A University of Toronto student has come up with an idea to make leather goods out of old airline seats. The student recently won a $5,000 prize for her startup idea - turning old leather airline seats into handbags, notebook covers and other items. Her proposed business will use 64 tonnes of old leather, donated by Dallas-based Southwest Airlines.

Lynne Corvaglia, a fourth-year student at the University of Toronto, plans to employ female artisans in Costa Rica in the project.
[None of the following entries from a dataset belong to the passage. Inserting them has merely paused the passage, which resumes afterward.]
Definition on_LeverageRejected (current : TradeAggregate) (e : TradeEvent) (reason : str)
    : result Reduction :=
  require_status_in current [LEVERAGE_PENDING; LEVERAGE_OUTCOME_UNKNOWN];;
  require_text reason "leverage rejection requires reason";;
  transition current e LEVERAGE_REJECTED [U_entry_lane_held false]
    ((if status_is current LEVERAGE_OUTCOME_UNKNOWN
      then [ResolveIncident (tid current) "leverage_outcome_unknown"] else []) ++
     abandon_entry current).

Definition on_LeverageOutcomeUnknown (current : TradeAggregate) (e : TradeEvent) (reason : str)
    : result Reduction :=
  require_status current LEVERAGE_PENDING;;
  require_text reason "unknown leverage outcome requires reason";;
  transition current e LEVERAGE_OUTCOME_UNKNOWN []
    [OpenIncident (tid current) "leverage_outcome_unknown"].

(** ** ENTRY outcome *)

Definition on_EntryAccepted (current : TradeAggregate) (e : TradeEvent) (exchange_order_id : str)
    : result Reduction :=
  require_status_in current [ENTRY_PENDING; LEVERAGE_CONFIRMED; ENTRY_OUTCOME_UNKNOWN];;
  require_text exchange_order_id "ENTRY acceptance requires order identity";;
  transition current e ENTRY_ACCEPTED [U_entry_exchange_order_id (Some (strip exchange_order_id))]
    (if status_is current ENTRY_OUTCOME_UNKNOWN
     then [ResolveIncident (tid current) "entry_outcome_unknown"] else []).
She plans to launch her startup, called S.O.S. Leather, while doing an extended co-op placement at the Centro Agronómico Tropical de Investigación y Enseñanza (CATIE) through U of T Scarborough’s international development studies programme.

Her proposed business will use 64 tons of leather donated to CATIE in the name of sustainability by Dallas-based Southwest Airlines, which decided to remove the leather seats from its fleet of about 750 Boeing 737s to reduce weight.

“I’m extremely happy,” said Corvaglia after winning a recent pitch competition hosted by The Hub, a startup accelerator at U of T Scarborough. “This all came to fruition in a relatively short time.”

It was only shortly after CATIE had turned over the leather task to her sustainability group at the centre that Corvaglia learned of a pitch competition at The Hub, one of several U of T campus-linked accelerators. The Cambridge, Ont, native said her startup project is the culmination of years of international work, starting with a volunteer trip to India in Grade 8, fundraising for an all-girls school in Kenya during high school, and a full-time post with the global ME to WE charity while attending university.

Some 25 student or recent alumni teams competed for $30,000 in prize money offered by The Hub. Each team leader gave a six-minute pitch to eight judges, led by Gray Graffam, director of The Hub. The eight successful pitches involved everything from an app for buying cannabis to making organic drinking straws.

“These are people who have put some effort into what they’re doing,” said Graffam. “They've spent time looking at the competitive landscape and the market opportunity, and they've done a business plan.”

Many of the judges were both entrepreneurs and regular coaches at The Hub, which in the past seven years has helped create more than 130 start-ups valued at over $27 million. One of them was Melanie Ratnam, an alumna and previous winner who has created a smart platform for procuring scientific lab supplies.

Fellow judge Donovan Dill, a former strategic adviser at The Hub who now teaches at Seneca College, said Corvaglia was the unanimous choice for grand prize, but that the scores were close. “This year was probably the highest-quality year for pitches,” he said.